この何日間か洋服…パジャマすら着ていない。今日の昼くらいまでは体が疼いていたがちょっと治まってきたみたいだ。

「ハァ~疲れた。」

 喉の調子もおかしい、当たり前か。あんなに叫んで、鳴いて……思い出したくない!
 起きたらまだ入ってたとか、入れたまま体制を変えられるとか……アーノルドはすごく嬉しそうだったけどね…。

 え?アーノルド?
今は部屋を出て執務室にしてる書斎に行ってる。そろそろ落ち着いて来たので離れても泣いて探す事もないから、領主の仕事の書類を持ってきてもらうためだ。

「只今ノエル。持ってきたけど…少ないな…。」

「ありがとー。少ない?」

 どれどれ?と見てみるとそんなに少ないかな?と思う。

「私がここ着いて5日が経ったのにこれだけしか書類が無い。ノエルが動けないからと下の者の作業も中止になってしまったのか!?」

 30枚程度しかない決裁書類にアーノルドが憤った。

「いいえ、これくらいだろうと予想してましたよ。」

「では、予め下の者の仕事をストップさせていたのか?それではいけないよノエル。」

 本気で心配してくれているらしい。自分の領地の事じゃないけどそんなに考えてくれるとは嬉しい事だと思う。

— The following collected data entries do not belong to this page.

(* ===== verification/Exec.v ===== *)
(** The initial stack of a program, from [sys_exec] in [src/src/syscall/syscall.c]:
    the argument strings captured from the old address space, the layout, and
    what is written to the fresh stack pages: argc, argv, an empty environment,
    the auxiliary vector, the strings and sixteen random bytes.

    The stack pages are written through the kernel's alias, so they are a list of
    bytes that starts at [stack_user_lo]; a write outside of them is a fault. *)
From S2P Require Import Prelude Pmm Mmu Elf AddrSpace Vnode Fd UserMem Dirent Syscall.

(** ** Layout *)

Definition AT_NULL : Z := 0.
Definition AT_PHDR : Z := 3.
Definition AT_PHENT : Z := 4.
Definition AT_PHNUM : Z := 5.
Definition AT_PAGESZ : Z := 6.
Definition AT_BASE : Z := 7.
Definition AT_FLAGS : Z := 8.
Definition AT_ENTRY : Z := 9.
Definition AT_UID : Z := 11.
Definition AT_EUID : Z := 12.
Definition AT_GID : Z := 13.
Definition AT_EGID : Z := 14.
Definition AT_HWCAP : Z := 16.
Definition AT_CLKTCK : Z := 17.
Definition AT_SECURE : Z := 23.
Definition AT_RANDOM : Z := 25.
Definition AT_EXECFN : Z := 31.
Definition aux_max : Z := 17.
Definition aux_random_size : Z := 16.
Definition stack_user_lo : Z := USER_STACK_TOP - USER_STACK_PAGES * PAGE_SIZE.

Record exec_layout := mk_layout { envp_off : Z; auxv_off : Z; strings_lo : Z; new_sp : Z }.

(** [None] when the arguments do not fit. *)
Definition plan_stack (argc arg_bytes : Z) : option exec_layout :=
  let envp_off := 8 +w ((argc +w 1) *w 8) in
  let auxv_off := envp_off +w 8 in
  let auxv_base := Z.land (auxv_off +w (aux_max *w 16) +w 15) (not64 15) in
  let strings_lo := Z.land (USER_STACK_TOP -w arg_bytes -w aux_random_size) (not64 15) in
  let new_sp := strings_lo -w auxv_base in
  if decide (new_sp < stack_user_lo) then None else Some (mk_layout envp_off auxv_off strings_lo new_sp).

(** ** Writing the stack *)

(** Bytes at a user address of the stack pages. *)
Definition poke (stk : list Z) (va : Z) (bs : list Z) : option (list Z) :=
  if decide (stack_user_lo ≤ va ∧ va - stack_user_lo + Z.of_nat (length bs) ≤ Z.of_nat (length stk)) then Some (splice stk (va - stack_user_lo) bs) else None.
Definition poke64 (stk : list Z) (va x : Z) : option (list Z) := poke stk va (le_bytes 8 x).

Definition aux_put (base : Z) (st : list Z * Z) (type val : Z) : option (list Z * Z) :=
  stk ← poke64 (fst st) (base + snd st * 2 * 8) type;
  stk ← poke64 stk (base + (snd st * 2 + 1) * 8) val;
  Some (stk, snd st + 1).

(** The pairs in the order they are put. *)
Definition aux_pairs (img : elf_image) (argc strings random_va : Z) : list (Z * Z) :=
  [(AT_PHDR, i_phdr_va img); (AT_PHENT, i_phentsize img); (AT_PHNUM, i_phnum img); (AT_PAGESZ, PAGE_SIZE); (AT_BASE, 0); (AT_FLAGS, 0);
   (AT_ENTRY, i_entry img); (AT_UID, 0); (AT_EUID, 0); (AT_GID, 0); (AT_EGID, 0); (AT_HWCAP, 0); (AT_CLKTCK, 100); (AT_SECURE, 0); (AT_RANDOM, random_va)] ++
  (if decide (0 < argc) then [(AT_EXECFN, strings)] else []) ++ [(AT_NULL, 0)].

Fixpoint aux_puts (base : Z) (st : list Z * Z) (l : list (Z * Z)) : option (list Z * Z) :=
  match l with
  | [] => Some st
  | (type, val) :: l' => st ← aux_put base st type val; aux_puts base st l'
  end.

(** The unused slots of the vector. *)
Fixpoint aux_clear (base : Z) (stk : list Z) (i : Z) (n : nat) : option (list Z) :=
  match n with
  | O => Some stk
  | S n' => stk ← poke64 stk (base + i * 2 * 8) 0; stk ← poke64 stk (base + (i * 2 + 1) * 8) 0; aux_clear base stk (i + 1) n'
  end.

Fixpoint put_argv (stk : list Z) (argv strings : Z) (offs : list Z) (i : Z) : option (list Z) :=
  match offs with
  | [] => Some stk
  | o :: offs' => stk ← poke64 stk (argv + i * 8) (strings + o); put_argv stk argv strings offs' (i + 1)
  end.

(** The cleared stack pages. *)
Definition zero_stack : list Z := replicate (Z.to_nat (USER_STACK_PAGES * PAGE_SIZE)) 0.
#[global] Arguments zero_stack : simpl never.

(** The writes, in order; [random] is what the random number device delivered. *)
Definition write_stack (stk : list Z) (lay : exec_layout) (args : exec_args) (img : elf_image) (random : list Z) : option (list Z) :=
  let argc := Z.of_nat (length (arg_offsets args)) in
  let arg_bytes := Z.of_nat (length (arg_kbuf args)) in
  stk ← poke stk (strings_lo lay) (arg_kbuf args);
  let random_va := strings_lo lay + arg_bytes in
  stk ← poke stk random_va (replicate 16 0);
  stk ← poke stk random_va random;
  stk ← poke64 stk (new_sp lay) argc;
  stk ← put_argv stk (new_sp lay + 8) (strings_lo lay) (arg_offsets args) 0;
  stk ← poke64 stk (new_sp lay + 8 + argc * 8) 0;
  stk ← poke64 stk (new_sp lay + envp_off lay) 0;
  '(stk, ai) ← aux_puts (new_sp lay + auxv_off lay) (stk, 0) (aux_pairs img argc (strings_lo lay) random_va);
  aux_clear (new_sp lay + auxv_off lay) stk ai (Z.to_nat (aux_max - ai)).

(** The registers the program starts with: x0, x1, x2 and the stack pointer. *)
Definition start_regs (lay : exec_layout) (argc : Z) : list Z := [argc; new_sp lay + 8; new_sp lay + envp_off lay; new_sp lay].

(** ** What a program finds *)

Definition word (m : gmap Z Z) (a : Z) : option Z := le_value <$> load m a 8.

Fixpoint read_argv (m : gmap Z Z) (a : Z) (n : nat) : option (list (list Z)) :=
  match n with
  | O => Some []
  | S n' => p ← word m a; s ← c_string m p 1025; r ← read_argv m (a + 8) n'; Some (s :: r)
  end.

Fixpoint read_aux (m : gmap Z Z) (a : Z) (fuel : nat) : option (list (Z * Z)) :=
  match fuel with
  | O => None
  | S f => t ← word m a; v ← word m (a + 8); if decide (t = AT_NULL) then Some [] else r ← read_aux m (a + 16) f; Some ((t, v) :: r)
  end.

(** A start-up routine that follows the Linux convention: the arguments, with an
    empty environment, and the auxiliary vector. *)
Definition linux_start (m : gmap Z Z) (sp : Z) : option (list (list Z) * list (Z * Z)) :=
  argc ← word m sp;
  argv ← read_argv m (sp + 8) (Z.to_nat argc);
  nul ← word m (sp + 8 + 8 * argc);
  env ← word m (sp + 16 + 8 * argc);
  if decide (nul = 0 ∧ env = 0) then aux ← read_aux m (sp + 24 + 8 * argc) 17; Some (argv, aux) else None.

(** The captured form of a list of strings. *)
Definition packed (strs : list (list Z)) : list Z := concat ((λ s, s ++ [0]) <$> strs).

「いいえ、それも違うのアーノルド。いつか発情期が来るのはわかっていたから、爺を筆頭に何人かに仕事を割り振っておいたの。
 もう1年以上前から始めている事だよ。最終決定権は僕だけだけど、許す範囲の予算とか手順書を作っておいてそれの範囲内は自由に許可を出して良いことにしてるの。」

 その仕事を任せてる人達の中にはΩもいる。
予算等とは関係ないが現場の方ではΩでもリーダーが務まる者が今は出てきていた。

 というか、僕としては全てが領主の決裁という方が驚きだよ。確かにαは体の丈夫さから反応、決定など色々と数段格上だからそれでも大丈夫なのかもしれないけど、そんなのだから前のサムスプリング領主のような人がいると大事になったんだよ。

 場所によってはαだってΩと同等の事くらいしかできない事もある。要は適材適所なんです。
 “貴族に縁のあるΩの子を保護して~”っていう計画で連れてきた子達も見習いとして働いてもらっている。勿論、勉強メインなので週4日学校2日見習い1日休みというサイクルなんだけどね。

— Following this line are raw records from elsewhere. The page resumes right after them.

(* ===== verification/Sched.v ===== *)
(** The scheduler's queues: the run-queue half of [src/src/sched/sched.c].

    [tasks] is the memory of the live [task_t] structures by address; a
    dereference of anything else (NULL, a task that has been freed) is a fault,
    [None].  The run queue and the dead list are the C structures: [next]
    pointers, circular through [current] for the run queue, NULL-terminated
    from [dead_list] for the dead.  Walks take fuel, one more than the number
    of tasks; the theorems show it is enough.

    [schedule] is modelled up to the [context_switch] it ends with: the state
    in which the next task continues.  What [sched_free_task] gives back (stacks,
    image, page tables, descriptors) is recorded as a trace of the release
    calls it makes, in order.

    The refinement: [rep st rq dl] relates a memory to the list [rq] of the
    run queue from [current] on and to the list [dl] of the dead; the theorems
    say what each operation does to these lists. *)
From S2P Require Import Prelude Pmm PageAlloc Mmu.

Inductive task_state := TASK_READY | TASK_RUNNING | TASK_SLEEPING | TASK_DEAD | TASK_ZOMBIE.
#[global] Instance task_state_eq_dec : EqDecision task_state.
Proof. solve_decision. Defined.

(** The fields of [task_t] that the queues, the exit status and the release of a
    task depend on. *)
Record task := mk_task {
  t_pid : Z;
  t_state : task_state;
  t_sleep_until : Z;
  t_ppid : Z;
  t_exit_code : Z;
  t_next : Z;
  t_stack_phys : Z;
  t_ustack_phys : Z;
  t_regions : list (Z * Z);
  t_grown : list Z;
  t_tls_phys : Z;
  t_ttbr0 : Z;
  t_fds : Z;
}.

Definition set_state (s : task_state) (t : task) : task :=
  mk_task (t_pid t) s (t_sleep_until t) (t_ppid t) (t_exit_code t) (t_next t) (t_stack_phys t) (t_ustack_phys t)
    (t_regions t) (t_grown t) (t_tls_phys t) (t_ttbr0 t) (t_fds t).
Definition set_sleep (x : Z) (t : task) : task :=
  mk_task (t_pid t) (t_state t) x (t_ppid t) (t_exit_code t) (t_next t) (t_stack_phys t) (t_ustack_phys t)
    (t_regions t) (t_grown t) (t_tls_phys t) (t_ttbr0 t) (t_fds t).
Definition set_ppid (x : Z) (t : task) : task :=
  mk_task (t_pid t) (t_state t) (t_sleep_until t) x (t_exit_code t) (t_next t) (t_stack_phys t) (t_ustack_phys t)
    (t_regions t) (t_grown t) (t_tls_phys t) (t_ttbr0 t) (t_fds t).
Definition set_exit (x : Z) (t : task) : task :=
  mk_task (t_pid t) (t_state t) (t_sleep_until t) (t_ppid t) x (t_next t) (t_stack_phys t) (t_ustack_phys t)
    (t_regions t) (t_grown t) (t_tls_phys t) (t_ttbr0 t) (t_fds t).
Definition set_next (x : Z) (t : task) : task :=
  mk_task (t_pid t) (t_state t) (t_sleep_until t) (t_ppid t) (t_exit_code t) x (t_stack_phys t) (t_ustack_phys t)
    (t_regions t) (t_grown t) (t_tls_phys t) (t_ttbr0 t) (t_fds t).

(** The calls of [sched_free_task], in order. *)
Inductive release :=
  | RPages (phys n : Z)
  | RPage (phys : Z)
  | RVmas (t : Z)
  | RTlbi (arg : Z)
  | RTables (l0 : Z)
  | RFds (p : Z)
  | RTask (t : Z).

Record sched := mk_sched {
  tasks : gmap Z task;
  current : Z;
  dead_list : Z;
  next_pid : Z;
  next_asid : Z;
  releases : list release;
}.

(** The address of the statically allocated idle task. *)
Definition IDLE : Z := 8.
Definition TASK_STACK_PAGES : Z := 4.
Definition USER_STACK_PAGES : Z := 4.
Definition TIMER_INTERVAL_MS : Z := 10.
Definition WNOHANG : Z := 1.
Definition TTBR_ASID_SHIFT : Z := 48.

Definition with_tasks (st : sched) (m : gmap Z task) : sched :=
  mk_sched m (current st) (dead_list st) (next_pid st) (next_asid st) (releases st).
Definition with_dead (st : sched) (d : Z) : sched :=
  mk_sched (tasks st) (current st) d (next_pid st) (next_asid st) (releases st).
Definition with_current (st : sched) (c : Z) : sched :=
  mk_sched (tasks st) c (dead_list st) (next_pid st) (next_asid st) (releases st).

(** [p->field = ...] *)
Definition modify (st : sched) (p : Z) (f : task → task) : option sched :=
  t ← tasks st !! p; Some (with_tasks st (<[p := f t]> (tasks st))).

Definition walk_fuel (st : sched) : nat := S (size (tasks st)).

(** ** ASIDs *)

(** The ASID and whether the TLB was flushed. *)
Definition sched_asid_alloc (st : sched) : Z * bool * sched :=
  let a := next_asid st in
  let n := (next_asid st + 1) mod 2 ^ 16 in
  let upd n := mk_sched (tasks st) (current st) (dead_list st) (next_pid st) n (releases st) in
  if decide (n = 0) then (a, true, upd 1) else (a, false, upd n).

(** ** Start and creation *)

Definition zero_task : task := mk_task 0 TASK_READY 0 0 0 0 0 0 [] [] 0 0 0.

Definition sched_init (st : sched) : sched :=
  mk_sched
    (<[IDLE := mk_task (next_pid st) TASK_READY 0 0 0 IDLE 0 0 [] [] 0 0 0]> (tasks st))
    IDLE (dead_list st) (next_pid st +w 1) (next_asid st) (releases st).

(** [while (p->next != target) p = p->next] *)
Fixpoint find_pred (st : sched) (p target : Z) (fuel : nat) : option Z :=
  match fuel with
  | O => None
  | S f =>
      t ← tasks st !! p;
      if decide (t_next t = target) then Some p else find_pred st (t_next t) target f
  end.

(** The insertion that ends [sched_create_kernel_task], [sched_create_task]
    and [sched_fork], for the new task [t] at address [a]. *)
Definition enqueue (st : sched) (a : Z) (t : task) : option sched :=
  let st0 := with_tasks st (<[a := t]> (tasks st)) in
  tail ← find_pred st0 (current st0) (current st0) (walk_fuel st0);
  st1 ← modify st0 tail (set_next a);
  modify st1 a (set_next (current st1)).

(** ** Releasing and reaping *)

Definition free_trace (a : Z) (t : task) : list release :=
  (if decide (t_stack_phys t ≠ 0) then [RPages (t_stack_phys t) TASK_STACK_PAGES] else []) ++
  (if decide (t_ustack_phys t ≠ 0) then [RPages (t_ustack_phys t) USER_STACK_PAGES] else []) ++
  ((λ r, RPages r.1 r.2) <$> filter (λ r, r.1 ≠ 0 ∧ r.2 ≠ 0) (t_regions t)) ++
  (RPage <$> filter (λ p, p ≠ 0) (t_grown t)) ++
  [RVmas a] ++
  (if decide (t_tls_phys t ≠ 0) then [RPage (t_tls_phys t)] else []) ++
  (if decide (t_ttbr0 t ≠ 0) then
     (if decide (ttbr_asid (t_ttbr0 t) ≠ 0)
      then [RTlbi (shl64 (ttbr_asid (t_ttbr0 t)) TTBR_ASID_SHIFT)] else []) ++
     [RTables (ttbr_baddr (t_ttbr0 t))]
   else []) ++
  (if decide (t_fds t ≠ 0) then [RFds (t_fds t)] else []) ++
  [RTask a].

「どういう事?まさか領主の責務を放棄しているのか!?」

 ……違います。

「ええと……そうじゃなくて。」こういう事と図を書いて説明した。
 僕を頂点に僕の下に5人の名前。わざとプラスでアーノルドの名前を書く。その下にさらに何人かの名前。それを見てもらい、この人は交通関係担当、この人は教育面の担当と示して行き、アーノルドを指してアドバイザーと言う。

「この中の人殆ど知ってるよね?この人達が自分の担当の書類をまとめて、僕が予め渡しておいた資料の中で収まっているか確認をするの。そして“収まってますよ~”とか“収まってないけどこの案は良いからなんとかできないかな~”とかを報告してくれるの。勿論、全然ダメなのは返して僕の所には“こういう事あったけど返したよ~”っていう報告が来るの。」

 ね?だから放棄してる訳じゃないよ。